Task prompt: Search the data for the string "Hsame", and report each line where it is found.

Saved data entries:
──────

Lemma cmax_u8 nodes i : page_ok nodes → is_u8 (cmax nodes i).
Proof.
  intros Hok. assert (Hc : ∀ k, is_u8 (child nodes k)) by (intros k; unfold child; case_match; [by apply val_u8|done]).
  unfold cmax, is_u8. pose proof (Hc (leftchild i)) as H1. pose proof (Hc (leftchild i + 1)) as H2.
  unfold is_u8 in *. lia.
Qed.

(** A node that is not a child of [i] does not matter for it. *)
Lemma cmax_insert nodes i k v :
  page_ok nodes → 0 ≤ k < N → 0 ≤ i → k ≠ leftchild i → k ≠ leftchild i + 1 →
  cmax (<[Z.to_nat k := v]> nodes) i = cmax nodes i.
Proof.
  intros Hok Hk Hi Hl Hr. unfold cmax, child. unfold leftchild in *.
  rewrite !val_insert by (done || lia). by rewrite !decide_False by done.
Qed.

(** Every node is at most the root. *)
Lemma heap_root nodes i : page_ok nodes → heap nodes → 0 ≤ i < N → val nodes i ≤ val nodes 0.
Proof.
  intros Hok Hh Hi. pose proof page_sizes as (HL & HN & _ & Hp).
  assert (Hgen : ∀ k : nat, ∀ i, 0 ≤ i < N → i ≤ Z.of_nat k → val nodes i ≤ val nodes 0).
  { induction k as [|k IH]; intros j Hj Hjk; [by replace j with 0 by lia|].
    destruct (decide (j = 0)) as [->|Hj0]; [done|].
    assert (Hpar : 0 ≤ parentof j < L ∧ parentof j < j ∧
              (j = leftchild (parentof j) ∨ j = leftchild (parentof j) + 1)).
    { unfold parentof, leftchild. pose proof (Z.div_mod (j - 1) 2 ltac:(lia)).
      pose proof (Z.mod_pos_bound (j - 1) 2 ltac:(lia)). lia. }
    destruct Hpar as (Hp1 & Hp2 & Hp3). transitivity (val nodes (parentof j)); [|apply IH; lia].
    rewrite (Hh (parentof j)) by lia. unfold cmax, child.
    destruct Hp3 as [E|E]; rewrite <- E; rewrite (proj2 (Z.ltb_lt j N)) by lia; lia. }
  apply (Hgen (Z.to_nat i)); lia.
Qed.

(** ** Rebuilding *)

Lemma rebuild_node_eq nodes n :
  page_ok nodes → 0 ≤ n < L →
  rebuild_node BLCKSZ n nodes = Ok (negb (val nodes n =? cmax nodes n), <[Z.to_nat n := cmax nodes n]> nodes).
Proof.
  intros Hok Hn. pose proof page_sizes as (HL & HN & _ & Hp). pose proof (po_len _ Hok) as Hlen.
  unfold rebuild_node.
  assert (Hl : (if leftchild n <? N then get_node BLCKSZ nodes (leftchild n) else Ok 0) =
               Ok (child nodes (leftchild n))).
  { unfold child, leftchild. destruct (Z.ltb_spec (2 * n + 1) N); [|done]. apply get_node_ok. lia. }
  rewrite Hl. cbn [mbind result_bind].
  assert (Hr : (if leftchild n + 1 <? N
                then r ← get_node BLCKSZ nodes (leftchild n + 1); Ok (Z.max (child nodes (leftchild n)) r)
                else Ok (child nodes (leftchild n))) = Ok (cmax nodes n)).
  { unfold cmax. assert (Hc : child nodes (leftchild n + 1) =
      if leftchild n + 1 <? N then val nodes (leftchild n + 1) else 0) by done.
    rewrite Hc. destruct (Z.ltb_spec (leftchild n + 1) N).
    - rewrite get_node_ok by (unfold leftchild in *; lia). done.
    - f_equal. rewrite Z.max_l; [done|]. unfold child. case_match; [|done]. apply (val_u8 _ _ Hok). }
  rewrite Hr. cbn [mbind result_bind]. rewrite get_node_ok by lia. cbn [mbind result_bind].
  rewrite put_node_ok by lia. destruct (Z.eqb_spec (val nodes n) (cmax nodes n)) as [E|E]; simpl; [|done].
  do 2 f_equal. symmetry. apply list_insert_id. unfold val, word_at in E.
  destruct (lookup_lt_is_Some_2 nodes (Z.to_nat n)) as [x Hx]; [lia|]. rewrite Hx in *. simpl in E. congruence.
Qed.

Lemma rebuild_loop_spec n nodes ch :
  page_ok nodes → Z.of_nat n ≤ L → heap_from (Z.of_nat n) nodes →
  ∃ c nodes', rebuild_loop BLCKSZ n nodes ch = Ok (ch || c, nodes') ∧ page_ok nodes' ∧ heap nodes' ∧
    (∀ i, Z.of_nat n ≤ i → val nodes' i = val nodes i) ∧ (c = false ↔ nodes' = nodes).
Proof.
  pose proof page_sizes as (HL & HN & _ & Hp).
  revert nodes ch. induction n as [|n IH]; intros nodes ch Hok Hn Hh; cbn [rebuild_loop].
  { exists false, nodes. rewrite orb_false_r. done. }
  rewrite rebuild_node_eq by (done || lia). cbn [mbind result_bind].
  set (nodes1 := <[Z.to_nat (Z.of_nat n) := cmax nodes (Z.of_nat n)]> nodes).
  set (c1 := negb (val nodes (Z.of_nat n) =? cmax nodes (Z.of_nat n))).
  assert (Hok1 : page_ok nodes1) by (apply page_ok_insert; [done|by apply cmax_u8]).
  assert (Hval1 : ∀ j, 0 ≤ j → val nodes1 j = if decide (Z.of_nat n = j) then cmax nodes (Z.of_nat n) else val nodes j).
  { intros j Hj. apply val_insert; (done || lia). }
  assert (Hc1 : ∀ i, Z.of_nat n ≤ i → cmax nodes1 i = cmax nodes i).
  { intros i Hi. apply cmax_insert; (done || unfold leftchild; lia). }
  destruct (IH nodes1 (ch || c1)) as (c & nodes' & Hloop & Hok' & Hh' & Hsame & Hc); [done|lia| |].
  { intros i Hi Hi0. rewrite Hval1, Hc1 by lia. case_decide; [by subst|]. apply Hh; lia. }
  exists (c1 || c), nodes'. rewrite Hloop, orb_assoc. split_and!; [done|done|done| |].
  - intros i Hi. rewrite Hsame, Hval1 by lia. by rewrite decide_False by lia.
  - rewrite orb_false_iff, Hc. subst c1. rewrite negb_false_iff, Z.eqb_eq. split.
    + intros [E ->]. apply nodes_ext; [done|done|]. intros i Hi. rewrite Hval1 by lia. case_decide; congruence.
    + intros ->. pose proof (Hsame (Z.of_nat n) ltac:(lia)) as E. rewrite Hval1, decide_True in E by lia.
      split; [done|]. apply nodes_ext; [done|done|]. intros i Hi. rewrite Hval1 by lia. case_decide; congruence.
Qed.

(** Pages with the slots of [nodes]. *)
Definition same_slots nodes nodes' : Prop := ∀ i, L ≤ i → val nodes' i = val nodes i.

Lemma rebuild_page_spec p :
  page_ok (fp_nodes p) →
  ∃ c p', fsm_rebuild_page BLCKSZ p = Ok (c, p') ∧ page_ok (fp_nodes p') ∧ heap (fp_nodes p') ∧
    same_slots (fp_nodes p) (fp_nodes p') ∧ fp_next_slot p' = fp_next_slot p ∧ (c = false ↔ p' = p).
Proof.
  intros Hok. pose proof page_sizes as (HL & HN & _ & Hp). unfold fsm_rebuild_page.
  destruct (rebuild_loop_spec (Z.to_nat L) (fp_nodes p) false) as (c & nodes' & -> & Hok' & Hh & Hs & Hc);
    [done|lia|intros i Hi; lia|].
  cbn [mbind result_bind orb]. exists c, (mkFSMPage (fp_next_slot p) nodes').
  split_and!; [done|done|done| |done|].
  - intros i Hi. apply Hs. lia.
  - rewrite Hc. destruct p as [s ns]; simpl. split; [by intros ->|by intros [= ->]].
Qed.

(** ** Setting a slot *)

Definition heap_except (k : Z) nodes : Prop := ∀ i, 0 ≤ i < L → i ≠ k → val nodes i = cmax nodes i.

Lemma parentof_range i : 1 ≤ i < N → 0 ≤ parentof i < L ∧ parentof i < i ∧ leftchild (parentof i) ≤ i ≤ leftchild (parentof i) + 1.
Proof.
  pose proof page_sizes as (HL & HN & _ & Hp). unfold parentof, leftchild. intros Hi.
  pose proof (Z.div_mod (i - 1) 2 ltac:(lia)). pose proof (Z.mod_pos_bound (i - 1) 2 ltac:(lia)). lia.
Qed.

Lemma children_value nodes k :
  page_ok nodes → 0 ≤ k → leftchild k < N →
  (v ← get_node BLCKSZ nodes (leftchild k);
   if leftchild k + 1 <? N then r ← get_node BLCKSZ nodes (leftchild k + 1); Ok (Z.max v r) else Ok v) =
  Ok (cmax nodes k).
Proof.
  intros Hok Hk Hl. rewrite (get_node_ok nodes (leftchild k)) by (unfold leftchild in *; lia). cbn [mbind result_bind].
  unfold cmax, child. rewrite (proj2 (Z.ltb_lt (leftchild k) N)) by lia.
  destruct (Z.ltb_spec (leftchild k + 1) N).
  - by rewrite get_node_ok by (unfold leftchild in *; lia).
  - f_equal. rewrite Z.max_l; [done|]. apply (val_u8 _ _ Hok).
Qed.

Lemma propagate_spec fuel nodes i :
  page_ok nodes → 1 ≤ i < N → i ≤ Z.of_nat fuel →
  ∃ nodes', propagate BLCKSZ fuel nodes i = Ok nodes' ∧ page_ok nodes' ∧ same_slots nodes nodes' ∧
    (heap_except (parentof i) nodes → heap nodes').
Proof.
  pose proof page_sizes as (HL & HN & _ & Hp).
  revert nodes i. induction fuel as [|fuel IH]; intros nodes i Hok Hi Hf; [lia|].
  cbn [propagate]. destruct (parentof_range i Hi) as (Hk & Hlt & Hch). set (k := parentof i) in *.
  pose proof (children_value nodes k Hok ltac:(lia) ltac:(lia)) as Hcv.
  rewrite (get_node_ok nodes (leftchild k)) in Hcv |- * by (unfold leftchild in *; lia). cbn [mbind result_bind] in Hcv |- *.
  rewrite Hcv. cbn [mbind result_bind]. rewrite (get_node_ok nodes k) by lia. cbn [mbind result_bind].
  destruct (Z.eqb_spec (val nodes k) (cmax nodes k)) as [E|E].
  { exists nodes. split_and!; [done|done|by intros j Hj|]. intros Hex j Hj Hj0.
    destruct (decide (j = k)) as [->|]; [done|]. by apply Hex. }
  rewrite put_node_ok by lia. cbn [mbind result_bind].
  set (nodes1 := <[Z.to_nat k := cmax nodes k]> nodes).
  assert (Hok1 : page_ok nodes1) by (apply page_ok_insert; [done|by apply cmax_u8]).
  assert (Hval1 : ∀ j, 0 ≤ j → val nodes1 j = if decide (k = j) then cmax nodes k else val nodes j).
  { intros j Hj. apply val_insert; (done || lia). }
  assert (Hs1 : same_slots nodes nodes1) by (intros j Hj; rewrite Hval1, decide_False by lia; done).
  assert (Hex1 : heap_except k nodes → ∀ j, 0 ≤ j < L → k ≠ leftchild j → k ≠ leftchild j + 1 →
            val nodes1 j = cmax nodes1 j).
  { intros Hex j Hj Hl Hr. rewrite Hval1 by lia. unfold nodes1. rewrite cmax_insert by (done || lia).
    case_decide; [by subst|]. apply Hex; [done|lia]. }
  destruct (Z.ltb_spec 0 k).
  - destruct (IH nodes1 k) as (nodes' & Hpr & Hok' & Hs' & Hh'); [done|lia|lia|].
    exists nodes'. split_and!; [done|done|intros j Hj; rewrite Hs', Hs1 by done; done|].
    intros Hex. apply Hh'. intros j Hj Hne. apply Hex1; [done|done| |];
      intros Hc; apply Hne; unfold parentof; rewrite Hc; unfold leftchild;
      [rewrite <- (Z.div_mul j 2) at 1 by lia; f_equal; lia
      |apply (Z.div_unique _ _ _ 1); lia].
  - exists nodes1. split_and!; [done|done|done|]. intros Hex j Hj Hj0.
    apply Hex1; [done|lia|unfold leftchild; lia..].
Qed.

Lemma set_avail_spec p slot value :
  page_ok (fp_nodes p) → 0 ≤ slot < Leaf → is_u8 value →
  ∃ b p', fsm_set_avail BLCKSZ p slot value = Ok (b, p') ∧ page_ok (fp_nodes p') ∧
    fp_next_slot p' = fp_next_slot p ∧
    (∀ j, 0 ≤ j < Leaf → val (fp_nodes p') (L + j) = if decide (j = slot) then value else val (fp_nodes p) (L + j)) ∧
    value ≤ val (fp_nodes p') 0 ∧ (b = false → p' = p) ∧
    (heap (fp_nodes p) → heap (fp_nodes p') ∧ (b = true ↔ val (fp_nodes p) (L + slot) ≠ value)).
Proof.
  intros Hok Hslot Hv. pose proof page_sizes as (HL & HN & HLf & Hp).
  unfold fsm_set_avail. rewrite !get_node_ok by lia. cbn [mbind result_bind].
  destruct ((val (fp_nodes p) (L + slot) =? value) && (value <=? val (fp_nodes p) 0)) eqn:Hg.
  { apply andb_true_iff in Hg as [Hg1 Hg2]. apply Z.eqb_eq in Hg1. apply Z.leb_le in Hg2.
    exists false, p. split_and!; try done. intros j Hj. case_decide; [by subst|done]. }
  rewrite put_node_ok by lia. cbn [mbind result_bind].
  set (nodes1 := <[Z.to_nat (L + slot) := value]> (fp_nodes p)).
  assert (Hok1 : page_ok nodes1) by by apply page_ok_insert.
  assert (Hval1 : ∀ j, 0 ≤ j → val nodes1 j = if decide (L + slot = j) then value else val (fp_nodes p) j).
  { intros j Hj. apply val_insert; (done || lia). }
  destruct (propagate_spec (Z.to_nat (L + slot)) nodes1 (L + slot)) as (nodes2 & -> & Hok2 & Hs2 & Hh2); [done|lia|lia|].
  cbn [mbind result_bind]. rewrite get_node_ok by lia. cbn [mbind result_bind].
  assert (Hslots : ∀ nodes', same_slots nodes2 nodes' → ∀ j, 0 ≤ j < Leaf →
            val nodes' (L + j) = if decide (j = slot) then value else val (fp_nodes p) (L + j)).
  { intros nodes' Hs j Hj. rewrite Hs, Hs2, Hval1 by lia. repeat case_decide; (done || lia). }
  assert (Hheap : heap (fp_nodes p) → heap nodes2).
  { intros Hh. apply Hh2. intros i Hi Hne. destruct (parentof_range (L + slot)) as (Hk & _ & Hch); [lia|].
    rewrite Hval1, decide_False by lia. unfold nodes1. rewrite cmax_insert; [apply Hh; lia|done|lia|lia| |];
    unfold leftchild in *; lia. }
  assert (Hch : heap (fp_nodes p) → val (fp_nodes p) (L + slot) ≠ value).
  { intros Hh E. rewrite E, Z.eqb_refl in Hg. simpl in Hg. apply Z.leb_gt in Hg.
    pose proof (heap_root (fp_nodes p) (L + slot) Hok Hh ltac:(lia)). lia. }
  destruct (Z.ltb_spec (val nodes2 0) value) as [Hlt|Hge].
  - destruct (rebuild_page_spec (mkFSMPage (fp_next_slot p) nodes2)) as (c & p' & -> & Hok' & Hh' & Hs' & Hn' & _); [done|].
    cbn [mbind result_bind]. exists true, p'. split_and!; try done; [by apply Hslots| |naive_solver].
    rewrite <- (decide_True (P := slot = slot) value (val (fp_nodes p) (L + slot))) at 1 by done.
    rewrite <- (Hslots (fp_nodes p') Hs' slot Hslot). apply heap_root; [done|done|lia].
  - exists true, (mkFSMPage (fp_next_slot p) nodes2). split_and!; try done; [by apply (Hslots nodes2)|naive_solver].
Qed.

──────

Written response:
  destruct (IH nodes1 (ch || c1)) as (c & nodes' & Hloop & Hok' & Hh' & Hsame & Hc); [done|lia| |].
  - intros i Hi. rewrite Hsame, Hval1 by lia. by rewrite decide_False by lia.
    + intros ->. pose proof (Hsame (Z.of_nat n) ltac:(lia)) as E. rewrite Hval1, decide_True in E by lia.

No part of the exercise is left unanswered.